Your goal:
Exactly reproduce the lines from the top of the entries below through the line containing "(set : ptr set_attr_R)", with both ends included.

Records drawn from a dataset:
====
Inductive request_W :=
| W_Lookup (parent : ptr data_list) (name : ptr data)
| W_Getattr (path : which (opt_W (ptr data_list))) (fh : which (opt_W Z))
| W_Setattr (path : which (opt_W (ptr data_list))) (fh : which (opt_W Z)) (set : ptr set_attr_R)
| W_Readlink (path : ptr data_list)
| W_Mknod (parent : ptr data_list) (name : ptr data) (mode rdev : Z)
| W_Mkdir (parent : ptr data_list) (name : ptr data) (mode : Z)
| W_Unlink (parent : ptr data_list) (name : ptr data)
| W_Rmdir (parent : ptr data_list) (name : ptr data)
| W_ReqSymlink (parent : ptr data_list) (name target : ptr data)
| W_Rename (parent : ptr data_list) (name : ptr data) (newparent : ptr data_list)
    (newname : ptr data) (flags : Z)
| W_Link (path newparent : ptr data_list) (newname : ptr data)
| W_Open (fh : Z) (path : ptr data_list) (flags : Z)
| W_Create (fh : Z) (parent : ptr data_list) (name : ptr data) (mode flags : Z)
| W_Read (fh offset size : Z)
| W_Write (fh offset : Z) (data : ptr data)
| W_Release (fh : Z) (ordered : bool)
| W_Fsync (fh : Z) (datasync : bool)
| W_Opendir (fh : Z) (path : ptr data_list)
| W_Readdir (fh offset max_bytes : Z)
| W_Releasedir (fh : Z) (ordered : bool)
| W_Statfs (path : ptr data_list)
| W_Setxattr (path : ptr data_list) (name value : ptr data) (flags : Z)
| W_Getxattr (path : ptr data_list) (name : ptr data)
| W_Listxattr (path : ptr data_list)
| W_Removexattr (path : ptr data_list) (name : ptr data)
| W_Access (path : ptr data_list) (mask : Z)
| W_CopyFileRange (fh_in offset_in fh_out offset_out len : Z)
| W_Fallocate (fh offset len mode : Z)
| W_Lseek (fh offset : Z) (whence : which Whence_W).
Definition request_R : Type := which request_W.

Inductive response_W :=
| W_Err (errno : Z)
| W_Entry (attr : ptr attr_R)
| W_Attr (attr : ptr attr_R)
| W_RespReadlink (target : ptr data)
| W_Ok
| W_Opened (attr : ptr attr_R)
| W_RespRead (data : ptr data)
| W_Written (n : Z)
| W_RespReaddir (entries : ptr (list dir_entry_R)) (end_ : bool)
| W_RespStatfs (s : ptr statfs_R)
| W_Xattr (value : ptr data)
| W_Copied (n : Z)
| W_Seeked (offset : Z).
Definition response_R : Type := which response_W.

Inductive event_item_W :=
| W_EvEntry (dir : ptr data_list) (name : ptr data)
| W_EvData (path : ptr data_list)
| W_Overflow
| W_Unwatched (dir : ptr data_list).
Definition event_item_R : Type := which event_item_W.

Record notice_handles_R := MkNotice_R { w_held : Z; w_share : Z }.
(** A pointer that is not set reads as no notice ([has_handles]). *)
Record event_R := MkEvent_R {
  w_items : ptr (list event_item_R); w_handles : option (ptr notice_handles_R) }.

End schema.

#[global] Arguments ErrorDecode CE : clear implicits.
#[global] Arguments ptr CE A : clear implicits.
#[global] Arguments data_list CE : clear implicits.
#[global] Arguments identity_R CE : clear implicits.
#[global] Arguments attr_R CE : clear implicits.
#[global] Arguments dir_entry_R CE : clear implicits.
#[global] Arguments time_or_now_R CE : clear implicits.
#[global] Arguments time_or_now_W CE : clear implicits.
#[global] Arguments set_attr_R CE : clear implicits.
#[global] Arguments resume_R CE : clear implicits.
#[global] Arguments auth_W CE : clear implicits.
#[global] Arguments hello_R CE : clear implicits.
#[global] Arguments hello_reply_R CE : clear implicits.
#[global] Arguments hello_reply_W CE : clear implicits.
#[global] Arguments request_R CE : clear implicits.
#[global] Arguments request_W CE : clear implicits.
#[global] Arguments response_R CE : clear implicits.
#[global] Arguments response_W CE : clear implicits.
#[global] Arguments event_item_R CE : clear implicits.
#[global] Arguments event_item_W CE : clear implicits.
#[global] Arguments event_R CE : clear implicits.
#[global] Arguments W_None {A}.
#[global] Arguments W_Some {A} a.

(** ** UTF-8, as [str::from_utf8] checks it *)

Definition in_range (lo hi : Z) (b : byte) : bool := (lo <=? byte_z b) && (byte_z b <=? hi).
Definition continues (b : byte) : bool := in_range 128 191 b.

Fixpoint utf8_valid (bs : list byte) : bool :=
  match bs with
  | [] => true
  | a :: r1 =>
      if in_range 0 127 a then utf8_valid r1
      else match r1 with
           | [] => false
           | b :: r2 =>
               if in_range 194 223 a then continues b && utf8_valid r2
               else match r2 with
                    | [] => false
                    | c :: r3 =>
                        if bool_decide (byte_z a = 224) then
                          in_range 160 191 b && continues c && utf8_valid r3
                        else if bool_decide (byte_z a = 237) then
                          in_range 128 159 b && continues c && utf8_valid r3
                        else if in_range 225 239 a then
                          continues b && continues c && utf8_valid r3
                        else match r3 with
                             | [] => false
                             | d :: r4 =>
                                 if bool_decide (byte_z a = 240) then
                                   in_range 144 191 b && continues c && continues d && utf8_valid r4
                                 else if in_range 241 243 a then
                                   continues b && continues c && continues d && utf8_valid r4
                                 else if bool_decide (byte_z a = 244) then
                                   in_range 128 143 b && continues c && continues d && utf8_valid r4
                                 else false
                             end
                    end
           end
  end.

(** ** Sizes *)

Definition div_ceil8 (z : Z) : Z := (z + 7) / 8.

Definition words_for (len : Z) : Z := as_u32 (div_ceil8 len + 1).
Definition words_for_text (len : Z) : Z := words_for (len + 1).

Definition words_for_path (path : Path) : Z :=
  sum_z (λ n, words_for (len_z (as_bytes n))) (names path) + 2.
Definition BASE_WORDS : Z := 32.
Definition MAX_PATH_COMPONENTS : Z := Z.of_nat (PATH_MAX / 2 + 1).
Definition words_for_attr (attr : Attr) : Z :=
  let names := match a_xattr_names attr with
               | None => 0
               | Some names => sum_z (λ n, words_for (len_z n)) names
               end in
  as_u32 (div_ceil8 (len_z (handle (a_identity attr)))) + names.
Definition DIR_ENTRY_WORDS : Z := 4.
Definition ENTRY_ATTR_WORDS : Z := 17.
Definition ATTR_WORDS : Z := 22.
Definition EVENT_ITEM_WORDS : Z := 3.

(** ** Conversions *)

Section convert.
Context {CE : Type}.
Notation res := (result (ErrorDecode CE)).

(** The conversions of [?] into [ErrorDecode]. *)
Definition got {A} (p : ptr CE A) : res A := map_err ED_Capnp p.
Definition known {A} (w : which A) : res A := map_err ED_NotInSchema w.

Definition checked_len (declared message_words : Z) : res Z :=
  if message_words <? declared then Err (ED_Invalid (Inv_List declared message_words))
  else Ok declared.

Definition kind_to_wire (k : FileKind) : FileKind_W :=
  match k with
  | Regular => W_Regular | Directory => W_Directory | Symlink => W_Symlink
  | Fifo => W_Fifo | Socket => W_Socket | CharDevice => W_CharDevice
  | BlockDevice => W_BlockDevice
  end.
Definition kind_from_wire (k : FileKind_W) : FileKind :=
  match k with
  | W_Regular => Regular | W_Directory => Directory | W_Symlink => Symlink
  | W_Fifo => Fifo | W_Socket => Socket | W_CharDevice => CharDevice
  | W_BlockDevice => BlockDevice
  end.
Definition whence_to_wire (w : Whence) : Whence_W :=
  match w with Whence_Data => W_Data | Whence_Hole => W_Hole end.
Definition whence_from_wire (w : Whence_W) : Whence :=
  match w with W_Data => Whence_Data | W_Hole => Whence_Hole end.

Definition build_path (path : Path) : data_list CE := (λ n, Ok (as_bytes n)) <$> names path.

Fixpoint parse_path_items (items : data_list CE) (joined : nat) (ns : list Name) : res (list Name) :=
  match items with
  | [] => Ok ns
  | item :: items =>
      bytes ← got item;
      name ← map_err ED_Name (Name_new bytes);
      let joined := (joined + length (as_bytes name) + 1)%nat in
      if (PATH_MAX + 1 <? joined)%nat then Err (ED_Path ErrorPathTooLong)
      else parse_path_items items joined (ns ++ [name])
  end.
Definition parse_path (list : data_list CE) : res Path :=
  if MAX_PATH_COMPONENTS <? len_z list then Err (ED_Path ErrorPathTooLong)
  else ns ← parse_path_items list 0 [];
       map_err ED_Path (Path_from_names ns).

Definition parse_name (bytes : list byte) : res Name := map_err ED_Name (Name_new bytes).

Definition build_time (t : TimeSpec) : time_R := MkTime_R (ts_sec t) (ts_nsec t).
Definition parse_time (t : time_R) : TimeSpec := {| ts_sec := t_sec t; ts_nsec := t_nsec t |}.

Definition build_identity (i : Identity) : identity_R CE :=
  MkIdentity_R (handle_type i) (Ok (handle i)).
Definition parse_identity (r : identity_R CE) : res Identity :=
  handle ← got (i_handle r);
  if (HANDLE_MAX <? length handle)%nat then Err (ED_Invalid (Inv_Handle (len_z handle)))
  else Ok (MkIdentity (i_handle_type r) handle).

Definition build_opt {A B} (f : A → B) (o : option A) : which (opt_W B) :=
  Ok match o with None => W_None | Some a => W_Some (f a) end.
Definition parse_opt {A B} (f : A → res B) (w : which (opt_W A)) : res (option B) :=
  o ← known w;
  match o with W_None => Ok None | W_Some a => b ← f a; Ok (Some b) end.

Definition build_attr (a : Attr) : attr_R CE := {|
  w_ino := a_ino a; w_size := a_size a; w_blocks := a_blocks a;
  w_atime := build_time (a_atime a); w_mtime := build_time (a_mtime a);
  w_ctime := build_time (a_ctime a);
  w_kind := Ok (kind_to_wire (a_kind a));
  w_perm := a_perm a; w_nlink := a_nlink a; w_uid := a_uid a; w_gid := a_gid a;
  w_rdev := a_rdev a; w_blksize := a_blksize a;
  w_xattr_names := build_opt (λ ns, Ok (Ok <$> ns)) (a_xattr_names a);
  w_identity := Ok (build_identity (a_identity a));
  w_foreign := a_foreign a |}.
Definition parse_attr (r : attr_R CE) : res Attr :=
  kind ← known (w_kind r);
  xattr_names ← parse_opt (λ l, list ← got l; mapM got list) (w_xattr_names r);
  ident ← got (w_identity r);
  identity ← parse_identity ident;
  Ok {| a_ino := w_ino r; a_size := w_size r; a_blocks := w_blocks r;
        a_atime := parse_time (w_atime r); a_mtime := parse_time (w_mtime r);
        a_ctime := parse_time (w_ctime r);
        a_kind := kind_from_wire kind;
        a_perm := w_perm r; a_nlink := w_nlink r; a_uid := w_uid r; a_gid := w_gid r;
        a_rdev := w_rdev r; a_blksize := w_blksize r;
        a_xattr_names := xattr_names;
        a_identity := identity;
        a_foreign := w_foreign r |}.

Definition build_statfs (s : StatfsData) : statfs_R := {|
  w_sblocks := sf_blocks s; w_bfree := sf_bfree s; w_bavail := sf_bavail s;
  w_files := sf_files s; w_ffree := sf_ffree s; w_bsize := sf_bsize s;
  w_namelen := sf_namelen s; w_frsize := sf_frsize s |}.
Definition parse_statfs (r : statfs_R) : StatfsData := {|
  sf_blocks := w_sblocks r; sf_bfree := w_bfree r; sf_bavail := w_bavail r;
  sf_files := w_files r; sf_ffree := w_ffree r; sf_bsize := w_bsize r;
  sf_namelen := w_namelen r; sf_frsize := w_frsize r |}.

Definition build_dir_entry (e : DirEntry) : dir_entry_R CE :=
  MkDirEntry_R (de_next_offset e) (Ok (de_name e))
    (build_opt (λ a, Ok (build_attr a)) (de_attr e)).
Definition parse_dir_entry (r : dir_entry_R CE) : res DirEntry :=
  name ← got (w_name r);
  attr ← parse_opt (λ a, r ← got a; parse_attr r) (w_attr r);
  Ok (MkDirEntry (w_next_offset r) name attr).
====
Result of the task:
Inductive request_W :=
| W_Lookup (parent : ptr data_list) (name : ptr data)
| W_Getattr (path : which (opt_W (ptr data_list))) (fh : which (opt_W Z))
| W_Setattr (path : which (opt_W (ptr data_list))) (fh : which (opt_W Z)) (set : ptr set_attr_R)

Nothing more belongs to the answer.